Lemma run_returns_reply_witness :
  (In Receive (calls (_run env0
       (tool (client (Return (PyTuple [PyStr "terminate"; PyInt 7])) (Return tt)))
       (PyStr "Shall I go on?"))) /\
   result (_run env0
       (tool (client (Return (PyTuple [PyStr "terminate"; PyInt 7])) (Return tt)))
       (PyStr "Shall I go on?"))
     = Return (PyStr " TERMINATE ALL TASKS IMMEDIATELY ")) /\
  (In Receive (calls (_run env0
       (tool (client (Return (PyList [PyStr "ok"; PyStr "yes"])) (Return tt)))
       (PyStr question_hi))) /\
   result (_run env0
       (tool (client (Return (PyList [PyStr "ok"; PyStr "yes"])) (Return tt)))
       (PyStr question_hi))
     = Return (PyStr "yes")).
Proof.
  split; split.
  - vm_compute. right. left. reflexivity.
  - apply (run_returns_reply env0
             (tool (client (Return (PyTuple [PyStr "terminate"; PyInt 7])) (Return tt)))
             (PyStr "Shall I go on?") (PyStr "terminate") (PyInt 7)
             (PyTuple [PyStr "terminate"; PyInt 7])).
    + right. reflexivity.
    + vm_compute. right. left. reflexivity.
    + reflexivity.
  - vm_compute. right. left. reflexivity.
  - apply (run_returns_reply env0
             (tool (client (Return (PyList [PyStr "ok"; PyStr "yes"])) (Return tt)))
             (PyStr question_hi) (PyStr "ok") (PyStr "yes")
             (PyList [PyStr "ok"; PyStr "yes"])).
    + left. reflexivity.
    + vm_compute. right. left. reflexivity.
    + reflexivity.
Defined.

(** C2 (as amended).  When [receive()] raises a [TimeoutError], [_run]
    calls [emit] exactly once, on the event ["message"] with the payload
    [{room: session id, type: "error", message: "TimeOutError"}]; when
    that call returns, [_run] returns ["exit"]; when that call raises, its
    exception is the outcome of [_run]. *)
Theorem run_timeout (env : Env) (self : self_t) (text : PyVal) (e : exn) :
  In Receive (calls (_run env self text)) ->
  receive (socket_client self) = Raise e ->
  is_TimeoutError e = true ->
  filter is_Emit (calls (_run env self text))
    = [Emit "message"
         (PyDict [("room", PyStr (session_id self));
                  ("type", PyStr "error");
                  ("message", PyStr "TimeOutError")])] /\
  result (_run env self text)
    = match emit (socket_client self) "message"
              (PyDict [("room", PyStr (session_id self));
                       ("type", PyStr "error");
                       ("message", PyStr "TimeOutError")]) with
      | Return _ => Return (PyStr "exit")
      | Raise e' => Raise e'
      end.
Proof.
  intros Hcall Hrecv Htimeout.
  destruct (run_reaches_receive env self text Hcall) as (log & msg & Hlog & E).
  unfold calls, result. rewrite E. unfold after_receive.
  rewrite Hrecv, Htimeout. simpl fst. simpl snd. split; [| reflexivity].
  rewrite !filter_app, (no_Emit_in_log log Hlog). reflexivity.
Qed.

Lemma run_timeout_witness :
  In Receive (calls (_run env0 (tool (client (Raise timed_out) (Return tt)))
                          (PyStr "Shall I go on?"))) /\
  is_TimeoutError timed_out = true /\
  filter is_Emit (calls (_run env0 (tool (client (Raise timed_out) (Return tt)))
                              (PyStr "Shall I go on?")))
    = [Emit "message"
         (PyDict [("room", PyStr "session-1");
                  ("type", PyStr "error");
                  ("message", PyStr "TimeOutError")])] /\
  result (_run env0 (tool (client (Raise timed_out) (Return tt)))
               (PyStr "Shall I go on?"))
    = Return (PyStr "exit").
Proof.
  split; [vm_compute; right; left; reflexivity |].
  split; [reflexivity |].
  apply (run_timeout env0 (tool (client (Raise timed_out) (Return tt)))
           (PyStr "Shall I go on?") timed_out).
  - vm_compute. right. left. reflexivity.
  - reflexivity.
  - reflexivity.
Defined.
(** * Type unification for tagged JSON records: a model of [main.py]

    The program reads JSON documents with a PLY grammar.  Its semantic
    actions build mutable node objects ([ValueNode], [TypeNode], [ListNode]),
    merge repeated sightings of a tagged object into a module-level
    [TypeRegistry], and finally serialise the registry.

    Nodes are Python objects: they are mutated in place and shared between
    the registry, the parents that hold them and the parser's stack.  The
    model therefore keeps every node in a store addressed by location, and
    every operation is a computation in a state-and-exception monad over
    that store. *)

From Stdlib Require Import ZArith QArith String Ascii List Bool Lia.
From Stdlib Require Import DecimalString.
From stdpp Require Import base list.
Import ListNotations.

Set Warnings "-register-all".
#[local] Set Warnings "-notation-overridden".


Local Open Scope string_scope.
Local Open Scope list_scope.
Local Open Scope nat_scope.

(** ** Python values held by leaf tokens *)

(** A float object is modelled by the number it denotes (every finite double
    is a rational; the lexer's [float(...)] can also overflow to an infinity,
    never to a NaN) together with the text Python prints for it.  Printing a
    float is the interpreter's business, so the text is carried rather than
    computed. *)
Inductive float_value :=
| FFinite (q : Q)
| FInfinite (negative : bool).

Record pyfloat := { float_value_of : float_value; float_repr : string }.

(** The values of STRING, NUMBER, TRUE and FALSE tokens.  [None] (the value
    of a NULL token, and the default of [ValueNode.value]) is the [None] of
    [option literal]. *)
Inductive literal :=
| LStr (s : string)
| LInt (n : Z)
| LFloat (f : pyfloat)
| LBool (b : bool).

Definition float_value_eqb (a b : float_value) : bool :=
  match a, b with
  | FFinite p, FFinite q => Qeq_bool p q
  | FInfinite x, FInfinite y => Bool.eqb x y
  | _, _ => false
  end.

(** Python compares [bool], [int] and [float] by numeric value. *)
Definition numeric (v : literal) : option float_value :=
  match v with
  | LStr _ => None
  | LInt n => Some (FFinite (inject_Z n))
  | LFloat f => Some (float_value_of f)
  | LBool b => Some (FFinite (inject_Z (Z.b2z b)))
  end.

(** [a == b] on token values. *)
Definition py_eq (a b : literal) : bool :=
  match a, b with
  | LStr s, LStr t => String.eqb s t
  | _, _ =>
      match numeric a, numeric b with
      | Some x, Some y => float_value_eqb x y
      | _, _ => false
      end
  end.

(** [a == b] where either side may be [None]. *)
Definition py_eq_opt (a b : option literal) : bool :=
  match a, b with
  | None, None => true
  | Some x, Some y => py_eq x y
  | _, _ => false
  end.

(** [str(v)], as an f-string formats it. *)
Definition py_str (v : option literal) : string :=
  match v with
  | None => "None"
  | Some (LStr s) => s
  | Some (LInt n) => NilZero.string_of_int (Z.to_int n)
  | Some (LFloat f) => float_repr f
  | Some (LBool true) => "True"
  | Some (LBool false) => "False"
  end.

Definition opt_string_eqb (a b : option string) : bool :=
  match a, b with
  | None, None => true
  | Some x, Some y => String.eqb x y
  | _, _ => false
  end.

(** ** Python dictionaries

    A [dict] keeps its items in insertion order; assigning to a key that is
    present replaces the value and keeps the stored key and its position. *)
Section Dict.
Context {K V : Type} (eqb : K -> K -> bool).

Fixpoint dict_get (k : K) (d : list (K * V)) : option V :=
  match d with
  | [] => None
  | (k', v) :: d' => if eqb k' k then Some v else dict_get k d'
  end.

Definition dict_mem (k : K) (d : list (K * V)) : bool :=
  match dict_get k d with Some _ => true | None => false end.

---

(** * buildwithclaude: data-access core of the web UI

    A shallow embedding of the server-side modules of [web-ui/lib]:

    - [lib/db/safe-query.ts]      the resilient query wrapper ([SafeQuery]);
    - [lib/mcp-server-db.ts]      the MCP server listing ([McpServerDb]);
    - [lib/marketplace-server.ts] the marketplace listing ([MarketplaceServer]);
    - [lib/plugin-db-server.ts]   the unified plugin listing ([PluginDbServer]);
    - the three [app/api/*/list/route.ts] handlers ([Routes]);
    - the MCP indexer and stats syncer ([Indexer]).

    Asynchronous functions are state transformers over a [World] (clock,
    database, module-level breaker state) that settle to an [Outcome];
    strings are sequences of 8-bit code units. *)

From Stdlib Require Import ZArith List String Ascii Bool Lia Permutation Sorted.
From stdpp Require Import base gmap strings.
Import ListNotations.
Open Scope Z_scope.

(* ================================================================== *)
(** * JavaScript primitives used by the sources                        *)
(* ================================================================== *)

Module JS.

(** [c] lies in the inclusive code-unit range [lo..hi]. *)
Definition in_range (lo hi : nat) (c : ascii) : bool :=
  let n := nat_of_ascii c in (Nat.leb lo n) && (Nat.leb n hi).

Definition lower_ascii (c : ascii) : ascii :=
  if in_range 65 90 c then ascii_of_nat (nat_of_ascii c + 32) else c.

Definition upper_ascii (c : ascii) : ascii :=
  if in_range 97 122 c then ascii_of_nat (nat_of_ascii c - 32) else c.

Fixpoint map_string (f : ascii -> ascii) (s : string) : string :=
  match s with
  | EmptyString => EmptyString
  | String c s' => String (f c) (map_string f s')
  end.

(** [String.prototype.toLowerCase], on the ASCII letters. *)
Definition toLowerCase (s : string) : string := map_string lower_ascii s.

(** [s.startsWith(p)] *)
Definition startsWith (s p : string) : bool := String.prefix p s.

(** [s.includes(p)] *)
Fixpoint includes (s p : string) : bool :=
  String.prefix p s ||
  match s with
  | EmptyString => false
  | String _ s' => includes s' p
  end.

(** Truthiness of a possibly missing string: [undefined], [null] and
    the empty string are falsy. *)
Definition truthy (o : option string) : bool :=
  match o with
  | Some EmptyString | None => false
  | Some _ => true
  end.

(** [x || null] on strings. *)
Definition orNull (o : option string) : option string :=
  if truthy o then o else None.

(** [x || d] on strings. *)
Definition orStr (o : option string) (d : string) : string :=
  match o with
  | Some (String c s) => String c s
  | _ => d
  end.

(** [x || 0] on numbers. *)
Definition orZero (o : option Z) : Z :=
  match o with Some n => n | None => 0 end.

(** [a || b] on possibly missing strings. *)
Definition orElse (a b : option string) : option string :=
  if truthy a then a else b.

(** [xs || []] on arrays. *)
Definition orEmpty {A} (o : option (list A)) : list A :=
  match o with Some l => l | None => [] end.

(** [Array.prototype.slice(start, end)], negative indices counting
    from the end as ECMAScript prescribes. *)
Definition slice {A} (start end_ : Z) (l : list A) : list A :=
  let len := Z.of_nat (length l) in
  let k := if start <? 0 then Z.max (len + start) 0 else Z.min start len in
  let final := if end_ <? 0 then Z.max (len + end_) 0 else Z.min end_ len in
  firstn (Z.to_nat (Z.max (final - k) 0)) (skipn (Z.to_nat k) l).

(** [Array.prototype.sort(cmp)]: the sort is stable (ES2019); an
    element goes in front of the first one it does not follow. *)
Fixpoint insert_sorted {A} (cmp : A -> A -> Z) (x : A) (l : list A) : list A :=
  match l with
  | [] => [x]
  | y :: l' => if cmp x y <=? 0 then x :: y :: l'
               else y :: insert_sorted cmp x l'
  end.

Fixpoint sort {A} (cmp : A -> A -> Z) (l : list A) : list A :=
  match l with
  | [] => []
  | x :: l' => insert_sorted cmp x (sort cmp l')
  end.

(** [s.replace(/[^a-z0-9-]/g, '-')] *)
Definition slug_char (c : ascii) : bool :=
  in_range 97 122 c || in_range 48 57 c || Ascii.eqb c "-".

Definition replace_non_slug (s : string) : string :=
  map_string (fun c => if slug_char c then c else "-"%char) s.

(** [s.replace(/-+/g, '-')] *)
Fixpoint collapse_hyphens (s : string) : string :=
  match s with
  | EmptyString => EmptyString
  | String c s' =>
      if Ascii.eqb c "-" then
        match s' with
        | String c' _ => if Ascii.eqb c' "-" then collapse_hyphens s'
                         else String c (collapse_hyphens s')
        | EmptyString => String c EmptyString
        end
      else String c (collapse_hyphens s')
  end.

Task details: From the records above, return each line where "literal" occurs.

Output of the task:
    [option literal]. *)
Inductive literal :=
Definition numeric (v : literal) : option float_value :=
Definition py_eq (a b : literal) : bool :=
Definition py_eq_opt (a b : option literal) : bool :=
Definition py_str (v : option literal) : string :=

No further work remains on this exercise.